● **Work order**
The lines to repeat are those below from the one containing "unfold json_enclose. cbn [json_break app]. by destruct (map" down to the one containing "match goal with |- _", both included; reproduce them exactly and nothing else.

::::::::

Lemma list_text_head indent t texts : exists r, list_text indent (t :: texts) = t ++ r.
Proof. destruct texts; [exists []; by rewrite app_nil_r|]. eexists. apply list_text_cons. Qed.

Lemma values_read v : textual v -> reads v.
Proof.
  induction v as [| |b|n|s|items IH|entries IH] using jsval_ind'; try done; intros Ht indent w rest f Hi Hw Hf;
    rewrite value_skips by done; destruct (print_fuel indent _ f Ht Hf) as [f' ->]; rename f' into f.
  - done.
  - by destruct b.
  - cbn [JSON_print JSON_stringify_value]. destruct (quote_head s) as [r E].
    pose proof (quote_reads s rest Ht) as Hq. rewrite E in *. cbn [app] in *. cbn [json_value]. rewrite json_separator by done.
    rewrite N.eqb_refl, Hq. done.
  - apply textual_array in Ht. cbn [JSON_print] in *. destruct items as [|x items]; [done|].
    assert (Forall reads (x :: items)) as Hr.
    { rewrite Forall_forall in IH, Ht |- *. intros y Hy. by apply IH, Ht. }
    assert (spaces (indent ++ gap)) as Hg by by apply Forall_app.
    cbn [map] in *. pose proof (enclose_length indent 91 93 (JSON_print gap (indent ++ gap) x) (map (JSON_print gap (indent ++ gap)) items)) as Hl.
    change [91%N] with (js "[") in Hl. change [93%N] with (js "]") in Hl. rewrite enclose_text.
    change (js "[" ++ ?r) with (91%N :: r). cbn [json_value]. rewrite json_separator by done. cbn [N.eqb Pos.eqb dquote].
    rewrite skip_spaces by by apply break_spaces.
    destruct (print_head (indent ++ gap) x) as (c & r & Ec & Hs & Hb & _); [by apply Forall_cons in Ht as [? _]|].
    destruct (list_text_head (indent ++ gap) (JSON_print gap (indent ++ gap) x) (map (JSON_print gap (indent ++ gap)) items)) as [r' Er].
    rewrite Er at 1. rewrite Ec at 1. cbn [app]. rewrite json_separator by done. rewrite (proj2 (N.eqb_neq c 93)) by done.
    apply (elements_read (x :: items) (indent ++ gap) (json_break gap (indent ++ gap)) (json_break gap indent) rest f []); try done.
    + by apply break_spaces.
    + by apply break_spaces.
    + cbn [map]. lia.
  - rewrite print_object in * by done. apply textual_object in Ht as [Hn Ht]. destruct entries as [|e entries]; [done|].
    assert (Forall reads_entry (e :: entries)) as Hr.
    { rewrite Forall_forall in IH, Ht |- *. intros y Hy. destruct (Ht y Hy) as [? ?]. split; [done|]. by apply IH. }
    assert (spaces (indent ++ gap)) as Hg by by apply Forall_app.
    cbn [map] in *. pose proof (enclose_length indent 123 125 (print_entry gap (indent ++ gap) e) (map (print_entry gap (indent ++ gap)) entries)) as Hl.
    change [123%N] with (js "{") in Hl. change [125%N] with (js "}") in Hl. rewrite enclose_text.
    change (js "{" ++ ?r) with (123%N :: r). cbn [json_value]. rewrite json_separator by done. cbn [N.eqb Pos.eqb dquote].
    rewrite skip_spaces by by apply break_spaces.
    destruct (quote_head e.1) as [r Ec].
    destruct (list_text_head (indent ++ gap) (print_entry gap (indent ++ gap) e) (map (print_entry gap (indent ++ gap)) entries)) as [r' Er].
    rewrite Er at 1. unfold print_entry at 1. rewrite Ec at 1. cbn [app]. rewrite json_separator by done. cbn [N.eqb Pos.eqb dquote].
    apply (members_read (e :: entries) (indent ++ gap) (json_break gap (indent ++ gap)) (json_break gap indent) rest f []); try done.
    + by apply break_spaces.
    + by apply break_spaces.
    + cbn [map]. lia.
Qed.

Lemma print_round_trip v : textual v -> JSON_parse (JSON_print gap [] v) = Ok v.
Proof.
  intros Ht. unfold JSON_parse. pose proof (values_read v Ht [] [] [] (2 * length (JSON_print gap [] v) + 2)) as H. cbn [app] in H.
  rewrite app_nil_r in H. rewrite H by (constructor || lia). done.
Qed.
End reading.

Lemma indented_round_trip v : textual v -> JSON_parse (JSON_stringify_indented v) = Ok v.
Proof. intros Ht. apply print_round_trip; [|done]. by repeat constructor. Qed.

(** Without a gap the printer is [JSON.stringify(v)]. *)
Lemma print_compact indent v : JSON_print [] indent v = JSON_stringify_value v.
Proof.
  revert indent. induction v as [| |b|n|s|items IH|entries IH] using jsval_ind'; intros indent; try done.
  - cbn [JSON_print JSON_stringify_value]. rewrite app_nil_r.
    assert (map (JSON_print [] indent) items = map JSON_stringify_value items) as ->.
    { apply map_ext_in. intros x Hx. rewrite Forall_forall in IH. by apply IH, list_elem_of_In. }
    unfold json_enclose. cbn [json_break app]. by destruct (map JSON_stringify_value items).
  - cbn [JSON_print JSON_stringify_value]. rewrite app_nil_r. cbn [json_colon].
    match goal with |- json_enclose _ _ _ _ (?g entries) = _ => set (go := g) end.
    match goal with |- _ = js "{" ++ join _ (?g entries) ++ _ => set (go' := g) end.
    assert (go entries = go' entries) as ->.
    { clear -IH. induction IH as [|[k x] l Hx _ IHl]; [done|]. cbn [snd] in Hx. cbn [go go']. fold go go'. rewrite IHl, (Hx indent). by destruct x. }
    unfold json_enclose. cbn [json_break app]. by destruct (go' entries).
Qed.

Lemma stringify_round_trip v : textual v -> JSON_parse (JSON_stringify_value v) = Ok v.
Proof. intros Ht. rewrite <- (print_compact [] v). apply print_round_trip; [constructor|done]. Qed.
Lemma matches_number r value rest caps :
  numeric value -> rejects is_numeric_char r ->
  match rest with [] => True | c :: _ => is_numeric_char c = false end ->
  matches (Some1 is_numeric_char :: r) (value ++ rest) caps = matches r rest (caps ++ [value]).
Proof. intros [Hne Hall] Hr Hrest. by apply matches_some1_app. Qed.

Lemma matches_time_name f r rest caps :
  matches (OneOf time_names :: r) (time_function_name f ++ rest) caps = matches r rest (caps ++ [time_function_name f]).
Proof.
  destruct f; cbn; run_strip; cbn; match goal with |- context [matches r rest ?c] => by destruct (matches r rest c) end.
Qed.

Lemma matches_time_call f timezone l r rest caps :
  quotable timezone ->
  matches (OneOf time_names :: Lit (js "(" ++ [dquote]) :: Some1 not_dquote :: Lit ([dquote] ++ js ")" ++ l) :: r)
    (time_call f timezone rest) caps =
  matches (Lit l :: r) rest (caps ++ [time_function_name f; timezone]).
Proof.
  intros H. unfold time_call, call_text. rewrite <- !(assoc_L (++)), matches_time_name.
  rewrite (assoc_L (++) (js "(")), matches_lit.
  etrans; [by apply matches_argument|]. rewrite <- (assoc_L (++)). reflexivity.
Qed.

Lemma time_call_app f timezone a b : time_call f timezone a ++ b = time_call f timezone (a ++ b).
Proof. unfold time_call, call_text. rewrite <- !(assoc_L (++)). cbn [app]. by rewrite <- ?(assoc_L (++)). Qed.

Lemma range_pattern_tail f timezone start stop rest tail :
  quotable timezone -> numeric stop -> rejects is_numeric_char tail ->
  match rest with [] => True | c :: _ => is_numeric_char c = false end ->
  matches ([Back 0; Lit (js "(" ++ [dquote]); Back 1; Lit ([dquote] ++ js ") < "); Some1 is_numeric_char] ++ tail)
    (time_call f timezone (js " < " ++ stop ++ rest)) [time_function_name f; timezone; start] =
  matches tail rest [time_function_name f; timezone; start; stop].
Proof.
  intros Htz Hstop Htail Hrest. cbn [app]. unfold time_call, call_text.
  rewrite <- !(assoc_L (++)), matches_back by done.
  rewrite (assoc_L (++) (js "(")), matches_lit, matches_back by done.
  change (dquote :: js ")" ++ js " < " ++ stop ++ rest) with (([dquote] ++ js ") < ") ++ stop ++ rest).
  rewrite matches_lit. by apply matches_number.
Qed.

::::::::

● **Problem solution**
    unfold json_enclose. cbn [json_break app]. by destruct (map JSON_stringify_value items).
  - cbn [JSON_print JSON_stringify_value]. rewrite app_nil_r. cbn [json_colon].
    match goal with |- json_enclose _ _ _ _ (?g entries) = _ => set (go := g) end.
    match goal with |- _ = js "{" ++ join _ (?g entries) ++ _ => set (go' := g) end.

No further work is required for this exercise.